源氏物語&古典をはじめ、日常の生活に雅とユーモアと笑顔を贈ります🎁

【源氏物語645 第20帖 朝顔27 完】藤壺の中宮を恋しく思いながら眠りにつくと、藤壺の宮の面影が見えた。お恨めしいふうで「恋の過ちが知れてしまい恥ずかしく苦しい思いをしています」とお言いになる。

月はいよいよ澄んで美しい。
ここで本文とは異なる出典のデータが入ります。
Lemma dispatch_served v route kind payload o :
  let r := request_of kind payload in
  wp (dispatch v route kind payload)
    (fun _ o' es => served (request_viewers (mode_of o) v route r (vs o))
                      (request_session v r (vs o) (sess o)) o o' es) o.
Proof.
  cbv zeta. unfold dispatch, request_of.
  destruct (decide (kind = KindInput)) as [_|_].
  { wp_step. apply wp_gets. simpl. destruct (viewerHasControl v (vs o)); [|by apply (served_calls _ _ [])].
    unfold sess_write. wp_steps. apply served_calls. }
  destruct (decide (kind = KindResize)) as [_|_].
  { wp_step. apply wp_gets. destruct (DecodeResize payload) as [[cols rows]|err]; simpl;
      destruct (viewerHasControl v (vs o)); try by apply (served_calls _ _ []).
    unfold sess_set_size. wp_steps. destruct (SetSize _ _ _) as [s cs]. simpl.
    apply served_calls. }
  destruct (decide (kind = KindCtrlReq)) as [_|_].
  { eapply wp_mono; [apply handleControlRequest_leaves|]. intros [] o' es. apply leaves_served. }
  destruct (decide (kind = KindCtrlRel)) as [_|_].
  { eapply wp_mono; [apply handleControlRelease_leaves|]. intros [] o' es. apply leaves_served. }
  by apply (served_calls _ _ []).
Qed.

(** A frame of a viewer, in full: an unreadable frame and a replay change
    nothing; a fresh frame is served. *)
Definition binary_outcome (data : bytes) (o o' : Orchestrator) (es : list effect) : Prop :=
  match read_frame (v2r o) data with
  | None => o' = o /\ es = []
  | Some f =>
    if decide (vf_seq f <= floor (vs o) (vf_viewer f))%Z then o' = o /\ es = []
    else served (frame_viewers (mode_of o) f (vs o))
           (request_session (vf_viewer f) (frame_request f) (vs o) (sess o)) o o' es
  end.

Lemma handleBinary_spec data o :
  wp (handleBinary data) (fun _ o' es => binary_outcome data o o' es) o.
Proof.
  unfold handleBinary, binary_outcome, read_frame.
  destruct (DecodeRelayViewerFrame data) as [[route sealed]|]; [|done].
  wp_step. apply wp_gets. destruct (Open (v2r o) sealed) as [[[seq kind] inner]|]; [|done].
  destruct (DecodeViewerPayload inner) as [[viewer payload]|]; [|done]. simpl.
  wp_step. apply wp_with_viewers. unfold acceptSeq at 1 2.
  destruct (decide (seq <= floor (vs o) viewer)%Z) as [Hle|Hgt]; simpl.
  { apply wp_skip. split; [|done]. by destruct o. }
  wp_step. apply wp_modify. eapply wp_mono; [apply dispatch_served|].
  intros [] o' es (H1 & H2 & H3). split_and!; simpl; [|rewrite H2|done].
  - etrans; [|apply H1]. unfold frame_viewers, frame_request, acceptSeq. simpl.
    rewrite decide_False by lia. done.
  - done.
Qed.

(** ** The host side after each event *)

(** After a relay control message. *)
Definition relay_viewers (m : relay_msg) (n : Z) : Z :=
  if decide (msg_t m = str "hello") then i32 (msg_viewers m)
  else if decide (msg_t m = str "peer_join") then
    i32 (if decide (msg_viewers m <= 0)%Z then 1 else msg_viewers m)%Z
  else if decide (msg_t m = str "peer_left") then
    i32 (if decide (msg_viewers m < 0)%Z then 0 else msg_viewers m)%Z
  else n.

Definition relay_after (m : relay_msg) (o : Orchestrator) : Orchestrator :=
  set_viewers (relay_viewers m (viewers o))
    (set_vs (if decide (msg_t m = str "peer_left") then forgetViewer (msg_viewer_id m) (vs o)
             else vs o) o).

Definition frame_after (f : viewer_frame) (o : Orchestrator) : Orchestrator :=
  if decide (vf_seq f <= floor (vs o) (vf_viewer f))%Z then o
  else set_sess (request_session (vf_viewer f) (frame_request f) (vs o) (sess o)).1
         (set_vs (frame_viewers (mode_of o) f (vs o)) o).

Definition host_after (e : event) (o : Orchestrator) : Orchestrator :=
  match e with
  | EvClock now => set_clock now o
  | EvMessage text data =>
    match conn o with
    | None => o
    | Some _ =>
      if text then
        match unmarshal_relay_msg data with Some m => relay_after m o | None => o end
      else
        match read_frame (v2r o) data with Some f => frame_after f o | None => o end
    end
  | EvDisconnect =>
    match conn o with
    | None => o
    | Some _ => set_viewers 0%Z (set_vs (clearControlOwner (vs o)) o)
    end
  | EvOutput chunk =>
    set_ring (Ring_Write (ring o) chunk).1
      (set_screen (markScreenActivity (clock o) chunk (screen o)) o)
  | EvResize cols rows => set_sess (SetSize (sess o) cols rows).1 o
  | EvRevoke => set_vs (revoke_section (vs o)).2 o
  | EvExit code =>
    if decide (sess_state (sess o) = None)
    then set_exitCode (i32 code) (set_sess (Wait (sess o) code) o) else o
  | EvShutdown => set_terminated true o
  | EvConnect | EvSender _ _ | EvInput _ | EvKeepalive => o
  end.

Lemma set_same o : set_vs (vs o) o = o /\ set_viewers (viewers o) o = o /\ set_sess (sess o) o = o.
Proof. by destruct o. Qed.

(** A computation whose effects are notices, ending on a given host side. *)
Definition noting (o1 : Orchestrator) (o' : Orchestrator) (es : list effect) : Prop :=
  same_host o1 o' /\ Forall is_note es.

Lemma note_noting s o1 o : same_host o1 o -> wp (note s) (fun _ o' es => noting o1 o' es) o.
Proof. intros H. eapply wp_mono; [apply note_quiet|]. intros [] o' es [-> Hn]. done. Qed.

Lemma note_then_noting s f o1 o :
  same_host o1 o -> wp (note s ;; modify_conn f) (fun _ o' es => noting o1 o' es) o.
Proof.
  intros H. apply wp_bind. eapply wp_mono; [apply note_quiet|]. intros [] o' es [-> Hn].
  eapply wp_mono; [apply modify_conn_quiet|]. intros [] o2 es2 [H2 ->].
  rewrite app_nil_r. split; [by etrans|done].
Qed.

Lemma handle_relay_msg_noting m o :
  wp (handle_relay_msg m) (fun _ o' es => noting (relay_after m o) o' es) o.
Proof.
  unfold handle_relay_msg, relay_after, relay_viewers.
  destruct (decide (msg_t m = str "hello")) as [Ht|_].
  { rewrite (decide_False (P := msg_t m = str "peer_left")) by by rewrite Ht.
    wp_step. apply wp_modify. case_match; [|by split].
    eapply wp_mono; [apply modify_conn_quiet|]. intros [] o' es [Hs ->]. by split. }
  destruct (decide (msg_t m = str "peer_join")) as [Ht|_].
  { rewrite (decide_False (P := msg_t m = str "peer_left")) by by rewrite Ht.
    wp_step. apply wp_modify. wp_step. apply wp_gets. by apply note_then_noting. }
  destruct (decide (msg_t m = str "peer_left")) as [Ht|_].
  { wp_step. apply wp_modify. wp_step. apply wp_modify. by apply note_noting. }
  rewrite (proj1 (set_same o)), (proj1 (proj2 (set_same o))).
  repeat case_match; try by apply note_noting. by split.
Qed.

(** The pty calls and local output of an event, as the host side before it says. *)
Definition step_calls (e : event) (o : Orchestrator) : list pty_call :=
  match e with
  | EvMessage false data =>
    match conn o, read_frame (v2r o) data with
    | Some _, Some f =>
      if decide (vf_seq f <= floor (vs o) (vf_viewer f))%Z then []
      else (request_session (vf_viewer f) (frame_request f) (vs o) (sess o)).2
    | _, _ => []
    end
  | e => host_calls o e
  end.

Definition step_local (e : event) (o : Orchestrator) : list bytes :=
  match e with EvOutput chunk => if Config_LocalOut (cfg o) then [chunk] else [] | _ => [] end.

(** What a step does to the host side, to the pty and to the local terminal. *)
Definition step_outcome (e : event) (o o' : Orchestrator) (es : list effect) : Prop :=
  same_host (host_after e o) o' /\ pty_calls es = step_calls e o /\
  local_writes es = step_local e o.

Lemma local_writes_none es :
  Forall (fun e => is_note e \/ pty_of e <> None) es -> local_writes es = [].
Proof. induction 1 as [|[] es [He|He] Hes IH]; simpl in *; done. Qed.

Lemma noting_outcome o1 o' es :
  noting o1 o' es -> same_host o1 o' /\ pty_calls es = [] /\ local_writes es = [].
Proof.
  intros [H Hn]. split_and!; [done|by apply pty_calls_notes|by apply local_writes_notes].
Qed.

Lemma reader_msg_outcome text data o :
  wp (reader_msg text data) (fun _ o' es => step_outcome (EvMessage text data) o o' es) o.
Proof.
  unfold reader_msg, step_outcome. wp_step. apply wp_gets. simpl.
  destruct (conn o) as [c|]; [|by destruct text]. destruct text.
  - unfold handleControl. destruct (unmarshal_relay_msg data) as [m|]; [|done].
    eapply wp_mono; [apply handle_relay_msg_noting|]. intros [] o' es. apply noting_outcome.
  - eapply wp_mono; [apply handleBinary_spec|]. intros [] o' es. unfold binary_outcome, frame_after.
    destruct (read_frame (v2r o) data) as [f|]; [|by intros [-> ->]].
    case_decide; [by intros [-> ->]|]. intros (H1 & H2 & H3).
    split_and!; [done|done|by apply local_writes_none].
Qed.

Lemma quiet_outcome o1 o o' es :
  same_host o1 o -> quiet o o' es -> same_host o1 o' /\ pty_calls es = [] /\ local_writes es = [].
Proof. intros H [H' ->]. split_and!; [by etrans|done..]. Qed.

Lemma pumpOutput_outcome chunk o :
  wp (pumpOutput_chunk chunk) (fun _ o' es => step_outcome (EvOutput chunk) o o' es) o.
Proof.
  unfold pumpOutput_chunk, step_outcome. wp_step. apply wp_modify. wp_step. apply wp_gets.
  simpl. apply wp_bind.
  assert (forall l, (pty_calls l = [] /\ local_writes l = step_local (EvOutput chunk) o) ->
    wp (modify (fun o => set_ring (Ring_Write (ring o) chunk).1 o) ;;
        n ← gets viewers; if decide (n > 0)%Z then emit KindOutput chunk else skip)
      (fun _ o' es => same_host (host_after (EvOutput chunk) o) o' /\
         pty_calls (l ++ es) = [] /\ local_writes (l ++ es) = step_local (EvOutput chunk) o)
      (set_screen (markScreenActivity (clock o) chunk (screen o)) o)) as Hrest.
  { intros l Hl. wp_step. apply wp_modify. wp_step. apply wp_gets. case_match.
    - eapply wp_mono; [apply enqueue_quiet|]. intros [] o' es [Hs ->]. simpl.
      by rewrite app_nil_r.
    - apply wp_skip. simpl. by rewrite app_nil_r. }
  destruct (Config_LocalOut (cfg o)) eqn:Hl; simpl in Hrest; rewrite Hl in Hrest; simpl.
  - apply wp_tell, (Hrest [ELocal chunk]). done.
  - apply wp_skip, (Hrest []). done.
Qed.

Lemma Resize_outcome cols rows o :
  wp (Resize cols rows) (fun _ o' es => step_outcome (EvResize cols rows) o o' es) o.
Proof.
  unfold Resize, sess_set_size, step_outcome. simpl. wp_step. wp_steps; simpl.
  - eapply wp_mono; [apply enqueue_quiet|]. intros [] o' es [H ->]. simpl.
    rewrite !app_nil_r. autorewrite with traces_rw. done.
  - rewrite !app_nil_r. autorewrite with traces_rw. done.
Qed.

Lemma exit_watcher_outcome code o :
  wp (exit_watcher code) (fun _ o' es => step_outcome (EvExit code) o o' es) o.
Proof.
  unfold exit_watcher, signalExit, step_outcome. simpl. wp_step. apply wp_gets.
  case_bool_decide as Hw; [rewrite decide_True by done|by rewrite decide_False by done].
  wp_step. apply wp_modify. wp_step. apply wp_modify. wp_step. apply wp_gets.
  wp_step. eapply wp_mono; [apply enqueue_quiet|]. intros [] o1 es1 [H1 ->].
  eapply wp_mono; [apply enqueue_quiet|]. intros [] o2 es2 [H2 ->]. simpl.
  split; [|done]. etrans; [|exact H2]. etrans; [|exact H1]. done.
Qed.

Lemma step_spec e o : wp (step e) (fun _ o' es => step_outcome e o o' es) o.
Proof.
  destruct e as [now|text data| | |pick oks|chunk|p|cols rows| | |code|]; simpl step.
  - done.
  - apply reader_msg_outcome.
  - unfold serveConn_start. wp_step. apply wp_gets. by destruct (conn o).
  - unfold serveConn_end, step_outcome. wp_step. apply wp_gets. simpl.
    destruct (conn o) eqn:Hc; [|done]. wp_steps. by rewrite Hc.
  - eapply wp_mono; [apply sender_iter_sends|]. intros [] o' es [H Hw].
    split_and!; [done|by apply pty_calls_writes|by apply local_writes_writes].
  - apply pumpOutput_outcome.
  - unfold pumpInput_chunk, sess_write, step_outcome. simpl. wp_steps; done.
  - apply Resize_outcome.
  - unfold keepalive_tick. wp_step. apply wp_gets. eapply wp_mono; [apply enqueue_quiet|].
    intros [] o' es. by apply quiet_outcome.
  - eapply wp_mono; [apply Revoke_leaves|]. intros [] o' es. apply noting_outcome.
  - apply exit_watcher_outcome.
  - unfold shutdown, step_outcome. simpl. wp_step. apply wp_gets.
    destruct (terminated o) eqn:Ht; [split; [|done]; destruct o; simpl in Ht; by subst|]. by wp_steps.
Qed.

End Code.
夫人が、

氷とぢ 岩間の水は 行き悩み

空澄む月の 影ぞ流るる

と言いながら、外を見るために少し傾けた顔が美しかった。

髪の性質《たち》、顔だちが恋しい故人の宮にそっくりな気がして、

源氏はうれしかった。

少し外に分けられていた心も取り返されるものと思われた。

鴛鴦《おしどり》の鳴いているのを聞いて、

源氏は、

かきつめて 昔恋しき 雪もよに

哀れを添ふる 鴛鴦《をし》のうきねか

と言っていた。

 

寝室にはいってからも

源氏は中宮の御事を恋しく思いながら眠りについたのであったが、

夢のようにでもなくほのかに宮の面影が見えた。

非常にお恨めしいふうで、

「あんなに秘密を守るとお言いになりましたけれど、

 私たちのした過失《あやまち》はもう知れてしまって、

 私は恥ずかしい思いと苦しい思いとをしています。

 あなたが恨めしく思われます」

とお言いになった。

返辞を申し上げるつもりでたてた声が、

夢に襲われた声であったから、夫人が、

「まあ、どうなさいました、そんなに」

と言ったので源氏は目がさめた。

非常に残り惜しい気がして、

張り裂けるほどの鼓動を感じる胸をおさえていると、涙も流れてきた。

夢のまったく醒《さ》めたのちでも源氏は泣くことをやめないのであった。

夫人はどんな夢であったのであろうと思うと、

自分だけが別物にされた寂しさを覚えて、

じっとみじろぎもせずに寝ていた。

とけて寝ぬ 寝覚《ざ》めさびしき 冬の夜に

結ぼほれつる 夢のみじかさ

源氏の歌である。

 

夢に死んだ恋人を見たことに心は慰まないで、

かえって恋しさ悲しさのまさる気のする源氏は、

早く起きてしまって、何とは表面に出さずに、

誦経《ずきょう》を寺へ頼んだ。

苦しい目を見せるとお恨みになったのも

きっとそういう気のあそばすことであろうと源氏に悟れるところがあった。

仏勤めをなされたほかに民衆のためにも功徳を多くお行ないになった宮が、

あの一つの過失のためにこの世での罪障が消滅し尽くさずにいるかと、

深く考えてみればみるほど源氏は悲しくなった。

 

自分はどんな苦行をしても寂しい世界に

贖罪《しょくざい》の苦しみをしておいでになる中宮の所へ行って、

罪に代わっておあげすることがしたいと、

こんなことをつくづくと思い暮らしていた。

中宮のために仏事を自分の行なうことは

どんな簡単なことであっても世間の疑いを受けることに違いない、

帝《みかど》の御心《みこころ》の鬼に

思召《おぼしめ》し合わすことになってもよろしくないと源氏ははばかられて、

ただ一人心で阿弥陀仏《あみだぶつ》を念じ続けた。

同じ蓮華《れんげ》の上に生まれしめたまえと祈ったことであろう。

なき人を 慕ふ心に まかせても

かげ見ぬ水の 瀬にやまどはん

と思うと悲しかったそうである。